Figure 3 shows the effects on the total resistance by reducing the constriction resistance. Unlike film
resistance, constriction resistance and therefore the total resistance is reduced by increasing the force
applied between the two surfaces. Bulk resistance is assumed as constant.
Test done at our laboratory demonstrate the effects of film resistance in relation to the level of current
passing through the contacts.
Figure 4 shows the effect of film resistance in relation to the test current in a connection within a typical
IEC lead. At each stage of the test, the test current was increased and the total resistance was measured.
As the test current is rising (shown in blue - rising), the film resistance is being reduced as a result. In this
test, the film resistance was completely eliminated at a test current of 8 Ampere and ones this point was
reached, the test current was reduced in steps (Shown in red - Falling).
Tests demonstrated that once film resistance was cleared in an existing connection; film resistance no
longer effected the total resistance measurement.
During our tests, bulk resistance and constriction resistance were kept as a constant.
The impact of these different types of resistance can therefore have significant impact on the results
obtained from varying levels of test current. It follows, therefore that the level of test current will affect the
measurement when film resistance is considered.
HIGH CURRENT TESTING
The perceived benefit of the relatively high 25A test current is that it will be capable of overcoming the
implications of film resistance.
However, and conversely, excessively high levels of test current will cause temperature rise throughout
the protective earthing conductor path. If applied long enough will have a significant impact on the
resistance value measures.
In the event of a damaged protective earthing conductor, where most strands are broken, a high current
test may also detect the damage by 'fusing' the cable.
Fusing occurs due to the heating effect of the test current - the current flows, generating heat and the wire
melts apart resulting in an open circuit. The fusing action is produced by a temperature rise in the cable
and it therefore takes a finite time for the cable to fuse.
The temperature rise and hence the ability to fuse a damaged cable depends upon the test current and
the test duration. In protective fuses this is referred to as the I2t rating. The higher the current or the
longer the test duration the higher the probability of fusing the damaged cable.
The probability of the test fusing a cable with broken strands will therefore depend on:
a.
how many strands are broken
b.
the magnitude of the test current
c.
the duration of the test
However, tests carried out on a stranded 1.5mm² - 48 x 0.22mm² cable, using a 25Amps AC constant
current learned that 95% of the strands needed to be broken to fuse the lead in 30 seconds. In practise
however, earth continuity tests are carried out in shorter time duration, typically 2 to 5 seconds during
routine maintenance, making the likelihood of fusing at 25 Ampere unlikely.

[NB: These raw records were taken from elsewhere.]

(* ===== verification/DlsOps.v ===== *)
(** The latches and spin locks of the lock service: each function gives back
    what it takes, whatever other threads do meanwhile. *)

From S2P Require Import Prelude DrcBitmap DrcPool DrcResMap DrcGlobalRes DrcQueue DrcTable DrcReform DrcMapTab.
From S2P Require Import DrcLock DrcLockInv DrcLockThm DrcLocal DrcLocalThm Conc Dls DlsInv DlsThm DlsWp DlsMaster DlsFun.

Lemma u16_nonneg x : 0 <= u16 x.
Proof. unfold u16. by apply Z.mod_pos_bound. Qed.

(** Knowledge only grows, and known addresses stay. *)
Ltac sub :=
  first [done | match goal with H : ?x ⊆ ?z |- ?x ⊆ _ => transitivity z; [exact H|sub] end].
Ltac addr :=
  first [done | match goal with H : _ !! _ = Some ?a |- _ !! _ = Some ?a => eapply lookup_weaken; [exact H|sub] end].

(** A locked resource whose instance has the lock in the mode it notes. *)
Record idle_slot (sl : slot) : Prop := {
  is_phase : sl_phase sl = PIdle;
  is_mode : la_lock_mode (ll_latch (sl_body sl)) = sl_mode sl;
}.

Section Ops.
Context (signed : bool) (pad : list Z) (vw : view) (lock_master : drid -> Z) (inst_count : Z) (spin : drid -> bool).
Context (Hcount : inst_count <= 64) (Hmaster : forall d, ins inst_count (lock_master d)).
Context (Hcalm : forall d, DRC_STOP_DLS_REQ_FOR_REFORMING (v_trigger_version vw) vw d = false).
Implicit Types (s : cluster) (kn : addrs) (m o O : slots_of) (d : drid) (i k : Z) (r : drc_req_info) (sl : slot) (b : local_lock).
Notation ins := (ins inst_count).
Notation Inv := (cluster_inv signed pad lock_master inst_count spin).
Notation WP := (wp Inv (exhausted signed pad)).

(** ** Latches *)
Section Latch.
Context (i : Z) (d : drid) (Hi : ins i) (Hlatch : spin d = false) (Hty : dr_type d <> DR_TYPE_TABLE).

(** A latch may be in any state that fits the mode. *)
Lemma latch_body b md :
  (la_stat (ll_latch b) = LATCH_STATUS_X -> md = DRC_LOCK_EXCLUSIVE) -> (la_stat (ll_latch b) = LATCH_STATUS_S -> md <> DRC_LOCK_NULL) ->
  (la_stat (ll_latch b) = LATCH_STATUS_IX -> la_shared_count (ll_latch b) <> 0 -> md <> DRC_LOCK_NULL) -> body_ok (spin d) b md.
Proof. intros. split; try done. by rewrite Hlatch. Qed.

Lemma latch_body_x b : body_ok (spin d) b DRC_LOCK_EXCLUSIVE.
Proof. by apply latch_body. Qed.

Lemma latch_free b md :
  body_ok (spin d) b md -> la_lock_mode (ll_latch b) = md -> 0 <= la_shared_count (ll_latch b) ->
  la_stat (ll_latch b) ∈ [LATCH_STATUS_IDLE; LATCH_STATUS_S; LATCH_STATUS_IX; LATCH_STATUS_X] ->
  (la_stat (ll_latch b) = LATCH_STATUS_IDLE \/ la_stat (ll_latch b) = LATCH_STATUS_X -> la_shared_count (ll_latch b) = 0) ->
  free_ok (spin d) (ll_set_lock false b).
Proof. intros Hb <- Hc Hs Hn. split; try done; [by apply body_ok_lock|by rewrite Hlatch]. Qed.

Lemma can_latch sl mode : sl_phase sl = PIdle -> real_mode mode -> (mode = DRC_LOCK_SHARE -> sl_mode sl = DRC_LOCK_NULL) ->
  body_ok (spin d) (sl_body sl) mode -> can_ask inst_count spin d i sl mode.
Proof. intros. split; auto. Qed.

(** Taking a latch whose mode is had. *)
Lemma wp_take_exclusive a sl sid Q kn m :
  kn !! (d, Some i) = Some a -> m !! (d, i) = Some sl -> idle_slot sl -> sl_mode sl = DRC_LOCK_EXCLUSIVE ->
  la_shared_count (ll_latch (sl_body sl)) = 0 -> (forall kn', kn ⊆ kn' -> Q tt kn' (delete (d, i) m)) ->
  WP (take_exclusive i a sid) Q kn m.
Proof.
  intros Ha Hm [Hp Hmd] Hx Hc HQ. unfold take_exclusive. apply wp_bind.
  eapply wp_set_latch; [done|done|exact Hm|rewrite Hx; apply latch_body_x|]. intros kn1 Hk1. apply wp_bind.
  eapply wp_set_latch; [done|by eapply lookup_weaken|by rewrite lookup_insert_eq|cbn; rewrite Hx; apply latch_body_x|]. intros kn2 Hk2. apply wp_bind.
  assert (kn ⊆ kn2) as H2 by (by etrans).
  eapply wp_set_stat; [done|by eapply lookup_weaken|by rewrite lookup_insert_eq|by rewrite Hlatch|]. intros kn3 Hk3.
  assert (kn ⊆ kn3) as H3 by (by etrans).
  eapply wp_unlock; [done|by eapply lookup_weaken|by rewrite lookup_insert_eq|done|done| |].
  - eapply latch_free; [apply latch_body_x|cbn; congruence|cbn; lia|cbn; set_solver|done].
  - intros kn4 Hk4. replace (delete (d, i) _) with (delete (d, i) m) by map_solve. apply HQ. by etrans.
Qed.

Lemma wp_take_shared a sl sid ws Q kn m :
  kn !! (d, Some i) = Some a -> m !! (d, i) = Some sl -> idle_slot sl -> sl_mode sl <> DRC_LOCK_NULL ->
  la_shared_count (ll_latch (sl_body sl)) = 0 -> (forall kn', kn ⊆ kn' -> Q tt kn' (delete (d, i) m)) ->
  WP (take_shared i a sid ws) Q kn m.
Proof.
  intros Ha Hm [Hp Hmd] Hx Hc HQ. unfold take_shared. apply wp_bind.
  eapply wp_set_latch; [done|done|exact Hm|by apply latch_body|]. intros kn1 Hk1. apply wp_bind.
  eapply wp_set_latch; [done|by eapply lookup_weaken|by rewrite lookup_insert_eq|by apply latch_body|]. intros kn2 Hk2.
  assert (kn ⊆ kn2) as H2 by (by etrans). cbn [sl_body sl_mode sl_phase]. rewrite insert_insert_eq.
  assert (forall kn3 sl3, kn ⊆ kn3 -> idle_slot sl3 -> sl_mode sl3 <> DRC_LOCK_NULL -> la_stat (ll_latch (sl_body sl3)) = LATCH_STATUS_S ->
    la_shared_count (ll_latch (sl_body sl3)) = 1 -> WP (_ ← set_statx i a true true; unlock_resx i a) Q kn3 (<[(d, i) := sl3]> m)) as Hend.
  { intros kn3 sl3 H3 [Hp3 Hm3] Hn3 Hs3 Hc3. apply wp_bind.
    eapply wp_set_stat; [done|by eapply lookup_weaken|by rewrite lookup_insert_eq|by rewrite Hlatch|]. intros kn4 Hk4.
    assert (kn ⊆ kn4) as H4 by (by etrans).
    eapply wp_unlock; [done|by eapply lookup_weaken|by rewrite lookup_insert_eq|done|done| |].
    - eapply (latch_free _ (sl_mode sl3)); cbn; rewrite ?Hs3, ?Hc3; [apply latch_body; cbn; rewrite ?Hs3; done|done|lia|set_solver|].
      intros [?|?]; done.
    - intros kn5 Hk5. replace (delete (d, i) _) with (delete (d, i) m) by map_solve. apply HQ. by etrans. }
  apply wp_bind. destruct ws; [|by apply Hend].
  eapply wp_set_latch; [done|by eapply lookup_weaken|by rewrite lookup_insert_eq|by apply latch_body|]. intros kn3 Hk3.
  rewrite insert_insert_eq. apply Hend; try done. by etrans.
Qed.

Lemma wp_share_more a sl Q kn m :
  kn !! (d, Some i) = Some a -> m !! (d, i) = Some sl -> idle_slot sl -> sl_mode sl <> DRC_LOCK_NULL ->
  la_stat (ll_latch (sl_body sl)) = LATCH_STATUS_S -> (forall kn', kn ⊆ kn' -> Q tt kn' (delete (d, i) m)) ->
  WP (share_more i a) Q kn m.
Proof.
  intros Ha Hm [Hp Hmd] Hx Hs HQ. unfold share_more. apply wp_bind.
  eapply wp_set_latch; [done|done|exact Hm|apply latch_body; cbn; rewrite ?Hs; done|]. intros kn1 Hk1. apply wp_bind.
  eapply wp_set_stat; [done|by eapply lookup_weaken|by rewrite lookup_insert_eq|by rewrite Hlatch|]. intros kn2 Hk2.
  assert (kn ⊆ kn2) as H2 by (by etrans).
  eapply wp_unlock; [done|by eapply lookup_weaken|by rewrite lookup_insert_eq|done|done| |].
  - eapply (latch_free _ (sl_mode sl)); cbn; rewrite ?Hs; [apply latch_body; cbn; rewrite ?Hs; done|done|apply u16_nonneg|set_solver|].
    intros [?|?]; done.
  - intros kn3 Hk3. replace (delete (d, i) _) with (delete (d, i) m) by map_solve. apply HQ. by etrans.
Qed.

(** The waits only read. *)
Lemma wp_wait_latch a n Q : forall kn m, kn !! (d, Some i) = Some a -> (forall kn', kn ⊆ kn' -> Q tt kn' m) -> WP (wait_latch n i a) Q kn m.
Proof.
  induction n as [|n IH]; intros kn m Ha HQ; [done|]. cbn [wait_latch]. apply wp_bind. eapply wp_peek; [done|done|]. intros kn1 b Hk1.
  destruct (_ || _); [by apply HQ|]. apply IH; [by eapply lookup_weaken|]. intros. apply HQ. by etrans.
Qed.
Lemma wp_timed_wait a w n Q : forall c t kn m, kn !! (d, Some i) = Some a -> (forall kn' x, kn ⊆ kn' -> Q x kn' m) -> WP (timed_wait n i a w c t) Q kn m.
Proof.
  induction n as [|n IH]; intros c t kn m Ha HQ; [done|]. cbn [timed_wait]. apply wp_bind. eapply wp_peek; [done|done|]. intros kn1 b Hk1.
  assert (forall kn' x, kn1 ⊆ kn' -> Q x kn' m) as HQ1 by (intros; apply HQ; by etrans).
  assert (kn1 !! (d, Some i) = Some a) by (by eapply lookup_weaken).
  destruct (_ || _); [by apply HQ|]. destruct (_ <=? _); [by apply HQ|]. destruct (_ <=? _); by apply IH.
Qed.
Lemma wp_wait_shared a w n Q : forall c t kn m, kn !! (d, Some i) = Some a -> (forall kn' x, kn ⊆ kn' -> Q x kn' m) -> WP (wait_shared n i a w c t) Q kn m.
Proof.
  induction n as [|n IH]; intros c t kn m Ha HQ; [done|]. cbn [wait_shared]. apply wp_bind. eapply wp_peek; [done|done|]. intros kn1 b Hk1.
  assert (forall kn' x, kn1 ⊆ kn' -> Q x kn' m) as HQ1 by (intros; apply HQ; by etrans).
  assert (kn1 !! (d, Some i) = Some a) by (by eapply lookup_weaken).
  destruct (negb _); [by apply HQ|]. destruct (match w with Some w => _ | None => _ end); [by apply HQ|]. destruct (_ <=? _); by apply IH.
Qed.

The purpose of the earth continuity test is to ensure that accessible conductive parts, which rely upon
protective earthing as a means of protection against electric shock, are connected to the protective earth
of the supply.
There may also be accessible conductive parts which are connected to protective earth for functional
reasons such as signal screening and these earth paths may not be designed to carry high currents.
Passing a high test current through them may therefore result in damage to the equipment under test.
200MA TESTING
A 200mA test current is rapidly becoming the European standard for inservice testing and testing after
repair. In particular, those test instruments that comply with the requirements of the VDE 0751 (German
standard) and the imminent IEC 62353 (Standard for in-service and routine testing of Medical Electronic
Equipment) are capable of making accurate resistance measurements using a 200mA test current.
The use of a lower test current such as 200mA also reduces or eliminates the risk of damage to the
equipment under test caused by passing high test currents through paths to ground that are not intended
to provide protective earthing.
One of the reasons often provided for the use of a higher test current is that the resistance values being
measured are in the order of 0.1 ohms and, in principle a higher test current will aid the measurement
process. However, this particular argument loses some of its merits, with modern advances in test
technology enabling very accurate resistance measurements to be made using low test currents.
Recently new test technology has been pioneered in the form of a newpatented low energy, high current
test that overcomes the previous contact resistance problems that inhibited the wider application of
protective earth testing using 1A or 200mA test currents.
As a result the new concept successfully conquers variations in measurement that can be caused by high
film resistance between the test probe and the electromedical equipment under test, for example, when
measuring continuity of tarnished parts in detachable IEC power cables.
Importantly, the new low current test technology enables valid earth continuity tests to be carried out
using battery powered testers, significantly increasing the portability and versatility of hand held safety
analysers and speeding up the testing process.
SUMMARY
Both 25A and 200mA are recommended internationally as a valid test current for in-service testing and
inspection of medical electrical equipment and both are of value to biomedical engineers and technicians.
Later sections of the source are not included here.